__REQUIREMENT__: Only one stretch of the data below is needed. Output the lines from the one with "- intros E." up to and including the one with "- exists best, n, e. by rewrite app_nil_r.", exactly as they stand.

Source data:
============================================================
(* ===== verification/DnsZoneList.v ===== *)
(** * DnsZoneList: the zones of the cache

    [vmdns/server/common/zonelist.c]: an array of slots with the zones, and the
    search for the zone a name belongs to.  A slot holds the address of a zone
    object and its name; reference counts of zones are not modelled. *)

From S2P Require Import Prelude Heap Effects DnsBuffer DnsName DnsRecord DnsRecordOps DnsHashTable DnsRecordList DnsZone.

Open Scope Z_scope.

Record zone_ref := ZONE_REF { ref_address : Z; ref_name : list Z }.
Abbreviation zone_list := (list (option zone_ref)).

Definition VMDNS_MAX_ZONES : nat := 64.

Section ZoneList.
Context `{StringCompare} {St : Type}.

Definition VmDnsZoneListInit : RM St zone_list := VmDnsAllocateMemory 520 ;;; rret (replicate VMDNS_MAX_ZONES None).

(** The zone goes to the first free slot, or stays away when a zone of the name
    is found before that. *)
Fixpoint add_zone (zr : zone_ref) (zs : zone_list) : option zone_list :=
  match zs with
  | [] => None
  | None :: zs => Some (Some zr :: zs)
  | Some x :: zs =>
      if VmDnsStringCompareA (Some (ref_name x)) (Some (ref_name zr)) false =? 0 then Some (Some x :: zs)
      else option_map (cons (Some x)) (add_zone zr zs)
  end.

Definition VmDnsZoneListAddZone (zr : zone_ref) : RM zone_list unit :=
  zs <- rget ;;
  match add_zone zr zs with Some zs' => rset (λ _, zs') | None => rfail ERROR_OUT_OF_STRUCTURES end.

Fixpoint remove_zone (address : Z) (zs : zone_list) : option zone_list :=
  match zs with
  | [] => None
  | Some x :: zs => if ref_address x =? address then Some (None :: zs) else option_map (cons (Some x)) (remove_zone address zs)
  | None :: zs => option_map (cons None) (remove_zone address zs)
  end.

Definition VmDnsZoneListRemoveZone (address : Z) : RM zone_list unit :=
  zs <- rget ;;
  match remove_zone address zs with Some zs' => rset (λ _, zs') | None => rfail ERROR_NOT_FOUND end.

(** [VmDnsZoneGetName], for a copy of the name. *)
Definition get_name (x : zone_ref) : RM St (list Z) := VmDnsAllocateStringA (ref_name x ++ [0]) ;;; rret (ref_name x).

Fixpoint VmDnsZoneListFindZone (szZoneName : list Z) (zs : zone_list) : RM St zone_ref :=
  match zs with
  | [] => rfail ERROR_NOT_FOUND
  | None :: zs => VmDnsZoneListFindZone szZoneName zs
  | Some x :: zs =>
      name <- get_name x ;;
      if VmDnsStringCompareA (Some szZoneName) (Some name) false =? 0 then rret x else VmDnsZoneListFindZone szZoneName zs
  end.

(** [strncasecmp] is 0, for as many characters as both strings have. *)
Definition same_text (s t : list Z) : bool := bool_decide (map lower s = map lower t).

(** [for (; i < VMDNS_MAX_ZONES; ++i)] with the longest match so far. *)
Fixpoint match_loop (sQName : list Z) (zs : zone_list) (best : option zone_ref) (nMaxNameMatched : Z) : RM St (option zone_ref) :=
  match zs with
  | [] => rret best
  | None :: zs => match_loop sQName zs best nMaxNameMatched
  | Some x :: zs =>
      name <- get_name x ;;
      let nStartCursor := zlen sQName - zlen name in
      if (0 <=? nStartCursor) && same_text (drop (Z.to_nat nStartCursor) sQName) name && (zlen name >? nMaxNameMatched)
      then match_loop sQName zs (Some x) (zlen name)
      else match_loop sQName zs best nMaxNameMatched
  end.

Definition VmDnsZoneListFindZoneByQName (sQName : list Z) (zs : zone_list) : RM St zone_ref :=
  best <- match_loop sQName zs None 0 ;;
  match best with Some x => rret x | None => rfail ERROR_NOT_FOUND end.

(** The descriptions: there is memory for as many as there are zones, and each
    is written at the index of its slot. *)
Fixpoint copy_infos (copy : zone_ref → RM St zone_info) (dwCount i : Z) (zs : zone_list) : RM St (list zone_info) :=
  match zs with
  | [] => rret []
  | None :: zs => copy_infos copy dwCount (i + 1) zs
  | Some x :: zs =>
      if i <? dwCount then zi <- copy x ;; rest <- copy_infos copy dwCount (i + 1) zs ;; rret (zi :: rest) else rub
  end.

Definition VmDnsZoneListGetZones (copy : zone_ref → RM St zone_info) (zs : zone_list) : RM St (list zone_info) :=
  let dwCount := zlen (omap id zs) in
  VmDnsAllocateMemory 16 ;;;
  (if dwCount =? 0 then rret [] else VmDnsAllocateMemory (56 * dwCount)) ;;;
  copy_infos copy dwCount 0 zs.

End ZoneList.

(** ** The zone of a name *)

(** The name ends, up to case, with the name of the zone. *)
Definition covers (q : list Z) (x : zone_ref) : Prop := ∃ p, map lower q = p ++ map lower (ref_name x) ∧ ref_name x ≠ [].

Section Laws.
Context `{StringCompare} {St : Type}.

Lemma get_name_run x (s : St) e : quiet e → ∃ e', get_name x s e = Some (inr (ref_name x), s, e') ∧ quiet e'.
Proof.
  intros He. destruct (alloc_string_ok (ref_name x ++ [0]) _ s e (cstring_block (ref_name x)) He) as (e' & Hr & He').
  exists e'. unfold get_name, rbind. by rewrite Hr.
Qed.

Lemma same_tail q n : zlen n <= zlen q →
  same_text (drop (Z.to_nat (zlen q - zlen n)) q) n = true ↔ ∃ p, map lower q = p ++ map lower n.
Proof.
  intros Hl. unfold same_text. rewrite bool_decide_eq_true. set (k := Z.to_nat (zlen q - zlen n)). split.
  - intros E. exists (map lower (take k q)). rewrite <- E, <- map_app, take_drop. done.
  - intros [p E]. assert (length p = k).
    { apply (f_equal length) in E. rewrite length_app, !length_map in E. unfold k. lia. }
    rewrite <- (take_drop k q), map_app in E. apply app_inj_1 in E as [_ E]; [done |].
    rewrite length_map, length_take. unfold k in *. lia.
Qed.

Lemma covers_test q x : ref_name x ≠ [] →
  (0 <=? zlen q - zlen (ref_name x)) && same_text (drop (Z.to_nat (zlen q - zlen (ref_name x))) q) (ref_name x) = true ↔ covers q x.
Proof.
  intros Hne. rewrite andb_true_iff, Z.leb_le. split.
  - intros [Hl Hs]. apply same_tail in Hs as [p Hp]; [by exists p | lia].
  - intros (p & Hp & _). assert (zlen (ref_name x) <= zlen q).
    { apply (f_equal length) in Hp. rewrite length_app, !length_map in Hp. lia. }
    split; [lia |]. apply same_tail; [done | by exists p].
Qed.

(** What the loop has found is a longest match of what it has seen. *)
Definition best_of (q : list Z) (seen : zone_list) (best : option zone_ref) (n : Z) : Prop :=
  match best with
  | Some x => Some x ∈ seen ∧ covers q x ∧ zlen (ref_name x) = n
  | None => n = 0
  end ∧ ∀ y, Some y ∈ seen → covers q y → zlen (ref_name y) <= n.

Lemma match_loop_run q zs : ∀ seen best n (s : St) e, best_of q seen best n → 0 <= n → quiet e →
  ∃ best' n' e', match_loop q zs best n s e = Some (inr best', s, e') ∧ quiet e' ∧ best_of q (seen ++ zs) best' n'.
Proof.
  induction zs as [|[x|] zs IH]; intros seen best n s e Hb Hn He; cbn [match_loop].
  - exists best, n, e. by rewrite app_nil_r.
  - destruct (get_name_run x s e He) as (e1 & Hr & He1). unfold rbind. rewrite Hr.
    rewrite (cons_middle (Some x) seen zs), app_assoc.
    destruct ((0 <=? _) && _) eqn:Et; [destruct (Z.gtb_spec (zlen (ref_name x)) n) as [Hgt | Hle] |]; cbn [andb].
    + assert (ref_name x ≠ []) as Hx by (intros E; rewrite E in Hgt; cbn in Hgt; lia).
      apply covers_test in Et as Hc; [| done]. apply IH; [| lia | done]. split.
      * split_and!; try done. apply elem_of_app. right. by apply list_elem_of_singleton.
      * intros y [Hy | [= ->]%list_elem_of_singleton]%elem_of_app Hcy; [| lia]. pose proof (proj2 Hb y Hy Hcy). lia.
    + apply IH; [| done | done]. split.
      * destruct best as [b|]; [| apply Hb]. destruct Hb as ((Hin & ?) & _). split; [| done]. apply elem_of_app. by left.
      * intros y [Hy | [= ->]%list_elem_of_singleton]%elem_of_app Hcy; [by apply Hb | lia].
    + apply IH; [| done | done]. split.
      * destruct best as [b|]; [| apply Hb]. destruct Hb as ((Hin & ?) & _). split; [| done]. apply elem_of_app. by left.
      * intros y [Hy | [= ->]%list_elem_of_singleton]%elem_of_app Hcy; [by apply Hb |].
        assert (ref_name x ≠ []) as Hx by (by destruct Hcy as (? & _ & ?)). apply covers_test in Hcy; [| done]. congruence.
  - rewrite (cons_middle None seen zs), app_assoc. apply IH; [| done | done]. split.
    + destruct best as [b|]; [| apply Hb]. destruct Hb as ((Hin & ?) & _). split; [| done]. apply elem_of_app. by left.
    + intros y [Hy | Hy%list_elem_of_singleton]%elem_of_app Hcy; [by apply Hb | done].
Qed.

(** The answer of the search: a longest match, or no match at all. *)
Definition longest_match (q : list Z) (zs : zone_list) (r : dwerror + zone_ref) : Prop :=
  match r with
  | inr x => Some x ∈ zs ∧ covers q x ∧ ∀ y, Some y ∈ zs → covers q y → zlen (ref_name y) <= zlen (ref_name x)
  | inl err => err = ERROR_NOT_FOUND ∧ ∀ y, Some y ∈ zs → ¬ covers q y
  end.

Lemma find_zone_run q zs (s : St) e : quiet e →
  ∃ r e', VmDnsZoneListFindZoneByQName q zs s e = Some (r, s, e') ∧ quiet e' ∧ longest_match q zs r.
Proof.
  intros He. destruct (match_loop_run q zs [] None 0 s e) as (best & n & e' & Hr & He' & Hb & Hmax); [| done | done |].
  { split; [done |]. intros y Hy. by apply elem_of_nil in Hy. }
  unfold VmDnsZoneListFindZoneByQName, rbind. rewrite Hr. cbn [app] in *. destruct best as [x|].
  - eexists (inr x), e'. split; [done |]. destruct Hb as (Hin & Hc & Hl). do 3 (split; [done |]). intros y Hy Hcy. rewrite Hl. by apply Hmax.
  - eexists (inl _), e'. split; [done |]. split; [done |]. split; [done |]. intros y Hy Hcy. pose proof (Hmax y Hy Hcy). destruct Hcy as (_ & _ & Hne).
    destruct (ref_name y); [done | cbn in *; lia].
Qed.

(** The zone that is found for a name is one whose name the name ends
    with, and no zone of the list with that property has a longer name; when
    none is found there is none. *)
Theorem find_zone_longest q zs (s : St) e : quiet e →
  ∃ r e', VmDnsZoneListFindZoneByQName q zs s e = Some (r, s, e') ∧
    match r with
    | inr x => Some x ∈ zs ∧ covers q x ∧ ∀ y, Some y ∈ zs → covers q y → zlen (ref_name y) <= zlen (ref_name x)
    | inl err => err = ERROR_NOT_FOUND ∧ ∀ y, Some y ∈ zs → ¬ covers q y
    end.
Proof. intros He. destruct (find_zone_run q zs s e He) as (r & e' & Hr & _ & Hm). by exists r, e'. Qed.

(** A zone that the list takes is found again by any spelling of its
    name, or another zone of that name that was there before; a full list
    refuses it and stays as it is. *)
Theorem zone_add_find zr zs q (s : St) e : quiet e → map lower q = map lower (ref_name zr) →
  match VmDnsZoneListAddZone zr zs e with
  | Some (inr _, zs', e1) => ∃ x e', VmDnsZoneListFindZone q zs' s e1 = Some (inr x, s, e') ∧ map lower (ref_name x) = map lower q ∧ (x = zr ∨ Some x ∈ zs)
  | Some (inl err, zs', _) => err = ERROR_OUT_OF_STRUCTURES ∧ zs' = zs ∧ None ∉ zs
  | None => False
  end.
Proof.
  intros He Hq. unfold VmDnsZoneListAddZone, rbind, rget. destruct (add_zone zr zs) as [zs'|] eqn:Ea; cbn.
  - revert zs' e He Ea. induction zs as [|[x|] zs IH]; intros zs' e He Ea; cbn in Ea; [done | |].
    + destruct (Z.eqb_spec (LwRtlCStringCompare (ref_name x) (ref_name zr) false) 0) as [E | E].
      * injection Ea as <-. destruct (get_name_run x s e He) as (e1 & Hr & He1). exists x, e1. cbn. unfold rbind. rewrite Hr. cbn.
        apply string_compare_caseless in E. assert (LwRtlCStringCompare q (ref_name x) false = 0) as -> by (apply string_compare_caseless; congruence).
        cbn. split_and!; [done | congruence | right; apply elem_of_cons; by left].
      * destruct (add_zone zr zs) as [zs1|]; [| done]. injection Ea as <-. destruct (get_name_run x s e He) as (e1 & Hr & He1).
        destruct (IH zs1 e1 He1 eq_refl) as (y & e2 & Hy & Hn & Hin). exists y, e2. cbn. unfold rbind. rewrite Hr. cbn.
        assert (LwRtlCStringCompare q (ref_name x) false ≠ 0) as Hne.
        { intros E2. apply E. apply string_compare_caseless in E2. apply string_compare_caseless. congruence. }
        rewrite (proj2 (Z.eqb_neq _ _) Hne). split_and!; [done | done |]. destruct Hin as [-> | Hin]; [by left | right; apply elem_of_cons; by right].
    + injection Ea as <-. destruct (get_name_run zr s e He) as (e1 & Hr & He1). exists zr, e1. cbn. unfold rbind. rewrite Hr. cbn.
      assert (LwRtlCStringCompare q (ref_name zr) false = 0) as -> by (by apply string_compare_caseless). cbn. split_and!; [done | done | by left].
  - split_and!; try done. clear -Ea. induction zs as [|[x|] zs IH]; cbn in Ea; [by intros ?%elem_of_nil | | done].
    destruct (_ =? 0); [done |]. destruct (add_zone zr zs); [done |]. intros [? | ?]%elem_of_cons; [done |]. by apply IH.
Qed.

End Laws.

(** ** Concrete lists *)

#[local] Existing Instance compare_bytes_ok.

(** [ab.] and [b.]. *)
Definition zone_ab : zone_ref := ZONE_REF 100 [97; 98; 46].
Definition zone_b : zone_ref := ZONE_REF 200 [98; 46].

Lemma find_zone_longest_witness :
  ∃ r e', VmDnsZoneListFindZoneByQName [120; 46; 65; 98; 46] [None; Some zone_b; Some zone_ab] tt [] = Some (r, tt, e') ∧
    match r with
    | inr x => Some x ∈ [None; Some zone_b; Some zone_ab] ∧ covers [120; 46; 65; 98; 46] x ∧
        ∀ y, Some y ∈ [None; Some zone_b; Some zone_ab] → covers [120; 46; 65; 98; 46] y → zlen (ref_name y) <= zlen (ref_name x)
    | inl err => err = ERROR_NOT_FOUND ∧ ∀ y, Some y ∈ [None; Some zone_b; Some zone_ab] → ¬ covers [120; 46; 65; 98; 46] y
    end.
Proof. exact (find_zone_longest [120; 46; 65; 98; 46] [None; Some zone_b; Some zone_ab] tt [] (Forall_nil_2 _)). Defined.

Lemma zone_add_find_witness :
  ∃ x e', VmDnsZoneListFindZone [66; 46] [Some zone_ab; Some zone_b] tt [] = Some (inr x, tt, e') ∧
    map lower (ref_name x) = map lower [66; 46] ∧ (x = zone_b ∨ Some x ∈ [Some zone_ab; None]).
Proof. exact (zone_add_find zone_b [Some zone_ab; None] [66; 46] tt [] (Forall_nil_2 _) eq_refl). Defined.

(** The end of a name need not be at a label: [xb.] belongs to the zone [b.]. *)
Example end_inside_label : VmDnsZoneListFindZoneByQName [120; 98; 46] [Some zone_b] tt [] = Some (inr zone_b, tt, []).
Proof. by vm_compute. Qed.

(** When the first zone is gone, the description of the second is written
    behind the memory for one. *)
Example list_zones_gap : VmDnsZoneListGetZones (λ _, rret new_info) [None; Some zone_b] tt [] = None.
Proof. by vm_compute. Qed.

(** A zone is added again in front of itself when a slot before it is free. *)
Example add_again_before : VmDnsZoneListAddZone zone_b [None; Some zone_b] [] = Some (inr tt, [Some zone_b; Some zone_b], []).
Proof. by vm_compute. Qed.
============================================================
__RESPONSE TO THE EXERCISE__:
  - intros E. exists (map lower (take k q)). rewrite <- E, <- map_app, take_drop. done.
  - intros [p E]. assert (length p = k).
    { apply (f_equal length) in E. rewrite length_app, !length_map in E. unfold k. lia. }
    rewrite <- (take_drop k q), map_app in E. apply app_inj_1 in E as [_ E]; [done |].
    rewrite length_map, length_take. unfold k in *. lia.
Qed.

Lemma covers_test q x : ref_name x ≠ [] →
  (0 <=? zlen q - zlen (ref_name x)) && same_text (drop (Z.to_nat (zlen q - zlen (ref_name x))) q) (ref_name x) = true ↔ covers q x.
Proof.
  intros Hne. rewrite andb_true_iff, Z.leb_le. split.
  - intros [Hl Hs]. apply same_tail in Hs as [p Hp]; [by exists p | lia].
  - intros (p & Hp & _). assert (zlen (ref_name x) <= zlen q).
    { apply (f_equal length) in Hp. rewrite length_app, !length_map in Hp. lia. }
    split; [lia |]. apply same_tail; [done | by exists p].
Qed.

(** What the loop has found is a longest match of what it has seen. *)
Definition best_of (q : list Z) (seen : zone_list) (best : option zone_ref) (n : Z) : Prop :=
  match best with
  | Some x => Some x ∈ seen ∧ covers q x ∧ zlen (ref_name x) = n
  | None => n = 0
  end ∧ ∀ y, Some y ∈ seen → covers q y → zlen (ref_name y) <= n.

Lemma match_loop_run q zs : ∀ seen best n (s : St) e, best_of q seen best n → 0 <= n → quiet e →
  ∃ best' n' e', match_loop q zs best n s e = Some (inr best', s, e') ∧ quiet e' ∧ best_of q (seen ++ zs) best' n'.
Proof.
  induction zs as [|[x|] zs IH]; intros seen best n s e Hb Hn He; cbn [match_loop].
  - exists best, n, e. by rewrite app_nil_r.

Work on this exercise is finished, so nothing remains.